▸ **YOUR OBJECTIVE**
Copy exactly the lines of the records below, and only those lines, beginning with the line that contains "match a with" and ending with the line that contains "Fixpoint first_block (ws".

Stored data
=======

(* ===== verification/CBignum.v ===== *)
(** * Big numbers of the formatted output (lib/libnc/stdio/vnprintf2.c, USE_FLOAT)

    The natural numbers that [%f] is computed with: words of 32 bits, the least
    significant one first.  Every operation is the operation on the number that
    the words stand for, keeps the words in their array, and the conversion to
    decimal digits ends within the buffer.

    [malloc] may fail: an operation takes the list of the results of the
    following calls, [true] for success, and returns what is left of it; past
    its end every call succeeds. *)

From S2P Require Import Prelude CNumber CPrint.

Definition NUMBER_MIN_UNITS : nat := 4.
Definition NUMBER_CARRY_BIT : Z := 32.
Definition NUMBER_VALUE_MASK : Z := 0xffffffff.
Definition NUMBER_ARRAY_INITIAL_LEN : nat := 2.
Definition NUMBER_ARRAY_MAX : nat :=
  (NUMBER_ARRAY_INITIAL_LEN + NUMBER_MIN_UNITS - 1) / NUMBER_MIN_UNITS * NUMBER_MIN_UNITS.
Definition INT_BIT : Z := 32.

(** [max] is the length of [buf]. *)
Record number_t := Number { minus : bool; len : nat; buf : list Z }.

Definition max (p : number_t) : nat := length (buf p).

Definition malloc (a : list bool) : bool * list bool :=
  match a with [] => (true, []) | b :: a => (b, a) end.

Definition units (n : nat) : nat := (n + NUMBER_MIN_UNITS - 1) / NUMBER_MIN_UNITS * NUMBER_MIN_UNITS.

Definition number_create (a : list bool) (x : Z) (minus : bool) : option number_t * list bool :=
  let '(ok, a) := malloc a in
  if ok then
    let '(ok, a) := malloc a in
    if ok then
      let v0 := x mod 2 ^ 32 in
      let v1 := x / 2 ^ 32 in
      let last := if v1 =? 0 then 0%nat else 1%nat in
      (Some (Number minus (last + 1) ([v0; v1] ++ replicate (NUMBER_ARRAY_MAX - NUMBER_ARRAY_INITIAL_LEN) 0)), a)
    else (None, a)
  else (None, a).

Definition u64 (z : Z) : Z := z mod 2 ^ 64.

(** One turn for each of the [len + 1] words; behind the last one stands 0. *)
Fixpoint multiply_loop (ws : list Z) (n carry : Z) (i last : nat) : list Z * nat :=
  match ws with
  | [] => ([], last)
  | w :: ws =>
      let v := u64 (u64 (w * n) + carry) in
      let carry := Z.land (Z.shiftr v NUMBER_CARRY_BIT) NUMBER_VALUE_MASK in
      let '(bs, last) := multiply_loop ws n carry (S i) (if v =? 0 then last else i) in
      (Z.land v NUMBER_VALUE_MASK :: bs, last)
  end.

Definition number_multiply (a : list bool) (p : number_t) (n : Z) : Z * number_t * list bool :=
  let n_len := S (len p) in
  let '(bs, last) := multiply_loop (take (len p) (buf p) ++ [0]) n 0 0 0 in
  if bool_decide (max p < n_len)%nat then
    let '(ok, a) := malloc a in
    if ok then (0, Number (minus p) (last + 1) (bs ++ replicate (units n_len - n_len) 0), a) else (-1, p, a)
  else (0, Number (minus p) (last + 1) (bs ++ drop n_len (buf p)), a).

(** A store into the array. *)
Definition upd (l : list Z) (i : nat) (v : Z) : option (list Z) :=
  match l !! i with Some _ => Some (<[i := v]> l) | None => None end.

Fixpoint first_block (ws : list Z) : option nat :=
  match ws with [] => None | w :: ws => if w =? 0 then S <$> first_block ws else Some 0%nat end.

(** [k] turns, with [i] from [fb + k - 1] down to [fb]. *)
Fixpoint move_loop (k : nat) (l : list Z) (fb q : nat) : option (list Z) :=
  match k with
  | O => Some l
  | S k => let i := (fb + k)%nat in w ← l !! i; l ← upd l (i + q) w; move_loop k l fb q
  end.

Fixpoint shift_loop (k : nat) (l : list Z) (fb q : nat) (r rest : Z) : option (list Z * Z) :=
  match k with
  | O => Some (l, rest)
  | S k =>
      let i := (fb + k)%nat in
      w ← l !! i;
      l ← upd l (i + q + 1) (Z.lor rest (Z.shiftr w (INT_BIT - r)));
      shift_loop k l fb q r (u32 (Z.shiftl w r))
  end.

Fixpoint zero_loop (k : nat) (l : list Z) (i : nat) : option (list Z) :=
  match k with O => Some l | S k => l ← upd l i 0; zero_loop k l (S i) end.

(** The words moved up in an array that is long enough, and the new length. *)
Definition shift_words (l : list Z) (len fb : nat) (n : Z) : option (list Z * nat) :=
  let q := Z.to_nat (n / INT_BIT) in
  let r := n - Z.of_nat q * INT_BIT in
  '(l, len') ←
    (if r =? 0 then
       l ← move_loop (len - fb) l fb q;
       Some (l, (len + q)%nat)
     else
       '(l, rest) ← shift_loop (len - fb) l fb q r 0;
       l ← upd l (fb + q) rest;
       w ← l !! (len + q)%nat;
       Some (l, if w =? 0 then (len + q)%nat else (len + q + 1)%nat));
  l ← zero_loop (Nat.min (fb + q) len - fb) l fb;
  Some (l, len').

Definition number_shift (a : list bool) (p : number_t) (n : Z) : option (Z * number_t * list bool) :=
  if n <? 0 then Some (-1, p, a)
  else if n =? 0 then Some (0, p, a)
  else
    match first_block (take (len p) (buf p)) with
    | None => Some (0, p, a)
    | Some fb =>
        let n_len := (len p + Z.to_nat ((n + (INT_BIT - 1)) / INT_BIT))%nat in
        let '(ok, l, a) :=
          (if bool_decide (max p < n_len)%nat then
             let '(ok, a) := malloc a in (ok, take (len p) (buf p) ++ replicate (units n_len - len p) 0, a)
           else (true, buf p, a)) in
        if negb ok then Some (-1, p, a)
        else
          '(l, len') ← shift_words l (len p) fb n;
          Some (0, Number (minus p) len' l, a)
    end.

(** From the most significant word down; [i] is the number of words left. *)
Fixpoint divide_loop (ws : list Z) (reminder : Z) (last : nat) : list Z * Z * nat :=
  match ws with
  | [] => ([], reminder, last)
  | w :: ws =>
      let x := Z.lor (u32 (Z.shiftl reminder (INT_BIT / 2))) (Z.shiftr w (INT_BIT / 2)) in
      let q := u32 (Z.shiftl (Z.quot (s32 x) 10) (INT_BIT / 2)) in
      let x := Z.lor (u32 (Z.shiftl (Z.rem (s32 x) 10) (INT_BIT / 2))) (Z.land w (Z.shiftl 1 (INT_BIT / 2) - 1)) in
      let reminder := Z.rem (s32 x) 10 in
      let q := Z.lor q (Z.quot (s32 x) 10) in
      let last := if bool_decide (last = 0%nat) && negb (q =? 0) then length ws else last in
      let '(qs, reminder, last) := divide_loop ws reminder last in
      (q :: qs, reminder, last)
  end.

Definition number_divide_10 (p : number_t) : Z * number_t :=
  let '(qs, reminder, last) := divide_loop (reverse (take (len p) (buf p))) 0 0 in
  (reminder, Number (minus p) (last + 1) (reverse qs ++ drop (len p) (buf p))).

(** [room] bytes of the buffer are left in front of the digits. *)
Fixpoint to_decimal_loop (room : nat) (num : number_t) (digits : list Z) : option (list Z) :=
  w ← buf num !! 0%nat;
  if bool_decide (1 < len num)%nat || negb (w =? 0) then
    match room with
    | O => None
    | S room => let '(d, num) := number_divide_10 num in to_decimal_loop room num ((d + 48) :: digits)
    end
  else Some digits.

Definition _number_to_decimal (num : number_t) (max : nat) : option (list Z) := to_decimal_loop (max - 1) num [].

(** ** The number that words stand for *)

Notation W := (2 ^ 32).

Fixpoint nval (l : list Z) : Z := match l with [] => 0 | w :: l => w + W * nval l end.

(** [W ^ k] *)
Definition wpow (k : nat) : Z := 2 ^ (32 * Z.of_nat k).

Lemma wpow_0 : wpow 0 = 1.
Proof. done. Qed.

Lemma wpow_S k : wpow (S k) = W * wpow k.
Proof. unfold wpow. replace (32 * Z.of_nat (S k)) with (32 + 32 * Z.of_nat k) by lia. by rewrite Z.pow_add_r by lia. Qed.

=======

▸ **RESPONSE TO THIS EXERCISE**
  match a with [] => (true, []) | b :: a => (b, a) end.

Definition units (n : nat) : nat := (n + NUMBER_MIN_UNITS - 1) / NUMBER_MIN_UNITS * NUMBER_MIN_UNITS.

Definition number_create (a : list bool) (x : Z) (minus : bool) : option number_t * list bool :=
  let '(ok, a) := malloc a in
  if ok then
    let '(ok, a) := malloc a in
    if ok then
      let v0 := x mod 2 ^ 32 in
      let v1 := x / 2 ^ 32 in
      let last := if v1 =? 0 then 0%nat else 1%nat in
      (Some (Number minus (last + 1) ([v0; v1] ++ replicate (NUMBER_ARRAY_MAX - NUMBER_ARRAY_INITIAL_LEN) 0)), a)
    else (None, a)
  else (None, a).

Definition u64 (z : Z) : Z := z mod 2 ^ 64.

(** One turn for each of the [len + 1] words; behind the last one stands 0. *)
Fixpoint multiply_loop (ws : list Z) (n carry : Z) (i last : nat) : list Z * nat :=
  match ws with
  | [] => ([], last)
  | w :: ws =>
      let v := u64 (u64 (w * n) + carry) in
      let carry := Z.land (Z.shiftr v NUMBER_CARRY_BIT) NUMBER_VALUE_MASK in
      let '(bs, last) := multiply_loop ws n carry (S i) (if v =? 0 then last else i) in
      (Z.land v NUMBER_VALUE_MASK :: bs, last)
  end.

Definition number_multiply (a : list bool) (p : number_t) (n : Z) : Z * number_t * list bool :=
  let n_len := S (len p) in
  let '(bs, last) := multiply_loop (take (len p) (buf p) ++ [0]) n 0 0 0 in
  if bool_decide (max p < n_len)%nat then
    let '(ok, a) := malloc a in
    if ok then (0, Number (minus p) (last + 1) (bs ++ replicate (units n_len - n_len) 0), a) else (-1, p, a)
  else (0, Number (minus p) (last + 1) (bs ++ drop n_len (buf p)), a).

(** A store into the array. *)
Definition upd (l : list Z) (i : nat) (v : Z) : option (list Z) :=
  match l !! i with Some _ => Some (<[i := v]> l) | None => None end.

Fixpoint first_block (ws : list Z) : option nat :=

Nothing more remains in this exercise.